Конечно, он повел себя с женой очень умно. Один из недостатков браков по расчету, особенно заключенных столь поспешно, – это воздействие на молодую жену. Она совсем не знала мужа, и в тех случаях, когда девушка обладала замкнутым характером, как Кальпурния, застенчивость и неловкость возводили стену между супругами. Понимая ситуацию, Цезарь постепенно разрушал эту стену. Он относился к Кальпурнии так, как относился к Юлии, с той лишь разницей, что Кальпурния была женой, а не дочерью. Он занимался с ней любовью ласково, весело, тактично.

Когда Кальпурния узнала от своего довольного отца, что должна выйти замуж за старшего консула и великого понтифика, она испугалась. Справится ли она? Но Цезарь был такой внимательный, такой заботливый! Каждый день он дарил ей маленькие подарки, браслет или шарф, пару сережек, какие-нибудь красивые сандалии, которые привлекли его внимание на рыночной площади. А однажды, проходя мимо, он бросил что-то ей на колени (ей не следовало знать, что он проделывал такое с женщинами не раз и не два). Это «что-то» зашевелилось и тоненько мяукнуло – о, он принес ей котенка! Как он узнал, что она обожает кошек? Как он узнал, что ее мать ненавидит их и не разрешает держать в доме?

Черные глаза Кальпурнии заблестели, она взяла в руки комочек рыжего меха, подняла к лицу и, радостная, взглянула на мужа.

– Он еще очень маленький, но в Новый год ты мне его дашь, и я его кастрирую, – сказал Цезарь и понял, что ему нравится видеть радость на ее хорошеньком личике.

– Я назову его Феликсом, – сказала она, улыбаясь.

Муж засмеялся:

– «Счастливый и плодовитый»? С Нового года это не будет соответствовать истине, Кальпурния. Если его не кастрировать, он начнет убегать из дома. Он не станет больше составлять тебе компанию, и мне придется среди ночи бросать в него ботинком. Назови его Спадо – кастрат. Это подойдет лучше.

Продолжая держать котенка, она встала, одной рукой обняла Цезаря за шею, хотела поцеловать его в щеку, но Цезарь повернул голову, и поцелуй пришелся в губы.

– Нет, он – Феликс.

– Это я – счастливчик, – сказал Цезарь.

– Откуда он? – спросила Кальпурния, целуя белый веерок морщин в уголках его глаз. Сама того не зная, она повторяла любимую дочернюю ласку Юлии.

Сморгнув слезу, Цезарь обнял ее:

– Я хочу заняться с тобой любовью, жена, так что положи Феликса и пойдем. С тобой мне становится легче.

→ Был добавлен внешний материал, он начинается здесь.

(** Under positive thresholds every reachable
    breaker keeps its configuration, holds one of the three states, is closed only
    below the failure threshold and counts fewer successes than the success
    threshold, so neither counter is ever at the wrap-around that matters. *)
Lemma reachable_breaker_ok n c b :
  config_ok c = true → breaker_reachable n c b → breaker_ok c b.
Proof.
  intros Hc Hrun.
  refine (rtc_invariant _ (breaker_ok c) _ _ (λ b b', step_breaker_ok c b b' Hc) Hrun _).
  unfold config_ok in Hc. reflect_bools.
  constructor; simpl; try done; unfold u32_max in *; lia.
Qed.

(** ** Counting failures *)

(** Failures at these times, each less than the window after the one before
    ([0] is no failure yet). *)
Fixpoint within_window (window prev : Z) (ts : list Z) : bool :=
  match ts with
  | [] => true
  | t :: ts' =>
      (0 <? t) && ((prev =? 0) || (sat_sub t prev <? window)) && within_window window t ts'
  end.

Definition fail_at (b : CircuitBreaker) (ts : list Z) : CircuitBreaker :=
  foldl (λ b t, record_failure t b) b ts.

Lemma open_stays_open b ts : state b = Open → state (fail_at b ts) = Open.
Proof.
  revert b. induction ts as [|t ts IH]; intros b Hb; [done|]. apply IH.
  unfold record_failure, state in *. destruct ((0 <? _) && _); simpl; by rewrite Hb.
Qed.

(** One counted failure of a closed breaker. *)
Lemma record_failure_counts c t b :
  config_ok c = true → breaker_ok c b → state b = Closed →
  last_failure b = 0 ∨ sat_sub t (last_failure b) < failure_window c →
  last_failure (record_failure t b) = t ∧
  failure_count (record_failure t b) = failure_count b + 1 ∧
  state (record_failure t b) =
    if failure_threshold c <=? failure_count b + 1 then Open else Closed.
Proof.
  unfold config_ok. intros Hc [Hcfg _ Hf Hcl _ _] Hb Hw. reflect_bools.
  specialize (Hcl Hb). unfold record_failure, state in *.
  rewrite (proj2 (andb_false_iff _ _)); cycle 1.
  { rewrite Hcfg, Z.ltb_ge, Z.leb_gt. lia. }
  simpl. rewrite (wrap_add_small u32_max (failure_count b) 1) by lia.
  rewrite Hb, Hcfg. destruct (failure_threshold c <=? failure_count b + 1); simpl; by rewrite ?Hb.
Qed.

Lemma failures_trip c b ts :
  config_ok c = true → breaker_ok c b → state b = Closed →
  within_window (failure_window c) (last_failure b) ts = true →
  state (fail_at b ts) =
    if failure_threshold c <=? failure_count b + len ts then Open else Closed.
Proof.
  intros Hc. revert b. induction ts as [|t ts IH]; intros b Hok Hb Hw; simpl in *.
  { rewrite (proj2 (Z.leb_gt _ _)); [done|]. destruct Hok as [_ _ _ Hcl _ _].
    rewrite len_nil. specialize (Hcl Hb). lia. }
  apply andb_true_iff in Hw as [[Ht Hgap]%andb_true_iff Hw]. reflect_bools.
  rewrite orb_true_iff, Z.eqb_eq, Z.ltb_lt in Hgap.
  destruct (record_failure_counts c t b Hc Hok Hb Hgap) as (Hlast & Hcount & Hst).
  rewrite len_cons. pose proof (len_nonneg ts).
  destruct (failure_threshold c <=? failure_count b + 1) eqn:Hthr; reflect_bools.
  - rewrite (proj2 (Z.leb_le _ _)) by lia. by apply open_stays_open.
  - rewrite IH; [|by apply record_failure_ok; [|lia|]|done|by rewrite Hlast].
    rewrite Hcount. by replace (failure_count b + 1 + len ts) with (failure_count b + (len ts + 1)) by lia.
Qed.

(** When the breaker trips: on a closed breaker, a run of failures each less
    than the failure window after the one before opens it exactly when the
    failures counted so far and the run together reach the threshold. *)
Theorem breaker_trips_exactly n c b ts :
  config_ok c = true → breaker_reachable n c b → state b = Closed →
  within_window (failure_window c) (last_failure b) ts = true →
  state (fail_at b ts) =
    if failure_threshold c <=? failure_count b + len ts then Open else Closed.
Proof. intros Hc Hrun. apply failures_trip; [done|]. by eapply reachable_breaker_ok. Qed.

(** ** Calls through the breaker *)

(** A sequence of guarded calls: when each starts, when its future is done, and
    what the future returns.  The flags say which futures were run. *)
Fixpoint execute_all {T E} (b : CircuitBreaker) (calls : list (Z * Z * result E T))
    : CircuitBreaker * list bool :=
  match calls with
  | [] => (b, [])
  | (now, done_at, f) :: calls' =>
      let '(b', ran, _) := execute now done_at b f in
      let (b'', rans) := execute_all b' calls' in
      (b'', ran :: rans)
  end.

(** The calls of an outage: the circuit is open and the timeout since the last
    failure has not passed. *)
Lemma execute_all_open {T E} b (calls : list (Z * Z * result E T)) :
  state b = Open →
  Forall (λ k, sat_sub k.1.1 (last_failure b) < timeout (config b)) calls →
  execute_all b calls = (b, replicate (length calls) false).
Proof.
  intros Hb. induction 1 as [|[[now done_at] f] calls Hk _ IH]; simpl in *; [done|].
  unfold execute, can_execute. rewrite Hb, (proj2 (Z.leb_gt _ _)) by done. simpl. by rewrite IH.
Qed.

Lemma record_success_half_open c b :
  config_ok c = true → breaker_ok c b → state b = HalfOpen →
  record_success b =
    let b' := b <| success_count := success_count b + 1 |> in
    if success_threshold c <=? success_count b + 1 then transition_to_closed b' else b'.
Proof.
  unfold config_ok. intros Hc [Hcfg _ _ _ Hs _] Hb. reflect_bools.
  unfold record_success. by rewrite Hb, Hcfg, wrap_add_small by lia.
Qed.

Lemma half_open_successes c b k :
  config_ok c = true → breaker_ok c b → state b = HalfOpen → success_count b = 0 →
  Z.of_nat k < success_threshold c →
  state (Nat.iter k record_success b) = HalfOpen ∧
  success_count (Nat.iter k record_success b) = Z.of_nat k ∧
  breaker_ok c (Nat.iter k record_success b).
Proof.
  intros Hc Hok Hb H0. induction k as [|k IH]; intros Hk; [done|].
  destruct IH as (Hst & Hn & Hok'); [lia|]. simpl Nat.iter.
  pose proof (record_success_ok c _ Hc Hok') as Hok''.
  rewrite (record_success_half_open c) in Hok'' |- * by done. cbv zeta in *.
  rewrite Hn, (proj2 (Z.leb_gt _ _)) in * by lia.
  unfold state in *. simpl. split_and!; [done|lia|done].
Qed.

(** Failing fast and recovering.  From an open breaker: no future runs, and
    nothing changes, in any sequence of calls that start before the timeout since
    the last failure has passed; the first call after it is let through half-open;
    fewer successes than the success threshold keep it half-open, and one failure
    among them opens it again from that moment; the threshold's success closes it
    with both counters cleared. *)
Theorem outage_and_recovery {T E} n c b now (calls : list (Z * Z * result E T)) k t :
  config_ok c = true → breaker_reachable n c b → state b = Open →
  Forall (λ call, sat_sub call.1.1 (last_failure b) < timeout c) calls →
  timeout c <= sat_sub now (last_failure b) → Z.of_nat k + 1 = success_threshold c →
  execute_all b calls = (b, replicate (length calls) false) ∧
  let (b1, allowed) := can_execute now b in
  allowed = true ∧ state b1 = HalfOpen ∧
  (∀ j, (j ≤ k)%nat →
    let bj := Nat.iter j record_success b1 in
    state bj = HalfOpen ∧ state (record_failure t bj) = Open ∧
    last_failure (record_failure t bj) = t) ∧
  let closed := Nat.iter (S k) record_success b1 in
  state closed = Closed ∧ failure_count closed = 0 ∧ success_count closed = 0.
Proof.
  intros Hc Hrun Hb Hcalls Hnow Hk. pose proof (reachable_breaker_ok _ _ _ Hc Hrun) as Hok.
  pose proof (step_breaker_ok c b _ Hc (step_can_execute now b) Hok) as Hok1.
  split; [apply execute_all_open; [done|by rewrite (bo_config _ _ Hok)]|].
  unfold can_execute in *. rewrite Hb, (bo_config _ _ Hok), (proj2 (Z.leb_le _ _)) in * by done.
  simpl in Hok1. cbv beta iota. split; [done|]. split; [done|]. split.
  - intros j Hj. destruct (half_open_successes c (transition_to_half_open b) j) as (Hst & _);
      [done..|lia|]. split; [done|].
    unfold record_failure, state in *.
    by destruct ((0 <? _) && _); simpl; rewrite Hst.
  - destruct (half_open_successes c (transition_to_half_open b) k) as (Hst & Hn & Hok');
      [done..|lia|]. simpl Nat.iter. cbv zeta.
    rewrite (record_success_half_open c), Hn, (proj2 (Z.leb_le _ _)) by (done || lia). done.
Qed.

Позднее он озвучил свою мысль матери:

– Кальпурния облегчает мне жизнь без Юлии.

– Да, это так. В доме обязательно должен быть кто-то молодой, по крайней мере для меня. Я рада, что и тебе хорошо.

– Они с Юлией не похожи.

– Очень не похожи. Но это к лучшему.

– Она обрадовалась котенку больше, чем жемчугу.

– Отличный знак. – Аврелия нахмурилась. – Ей будет трудно, Цезарь. Через шесть месяцев ты уедешь, и она не увидит тебя несколько лет.

– Жена Цезаря? – спросил он.

– Если котенок понравился ей больше, чем жемчуг, я сомневаюсь, что ее верность поколеблется. Лучше всего, если она забеременеет до твоего отъезда. Ребенок ее займет. Однако такие вещи непредсказуемы, и я не заметила, чтобы твоя страсть к Сервилии остыла. Никакого мужчины не хватит на всех, даже тебя, Цезарь. Почаще спи с Кальпурнией и пореже с Сервилией. Кажется, ты умеешь делать только девочек, так что на внука я уж и не надеюсь.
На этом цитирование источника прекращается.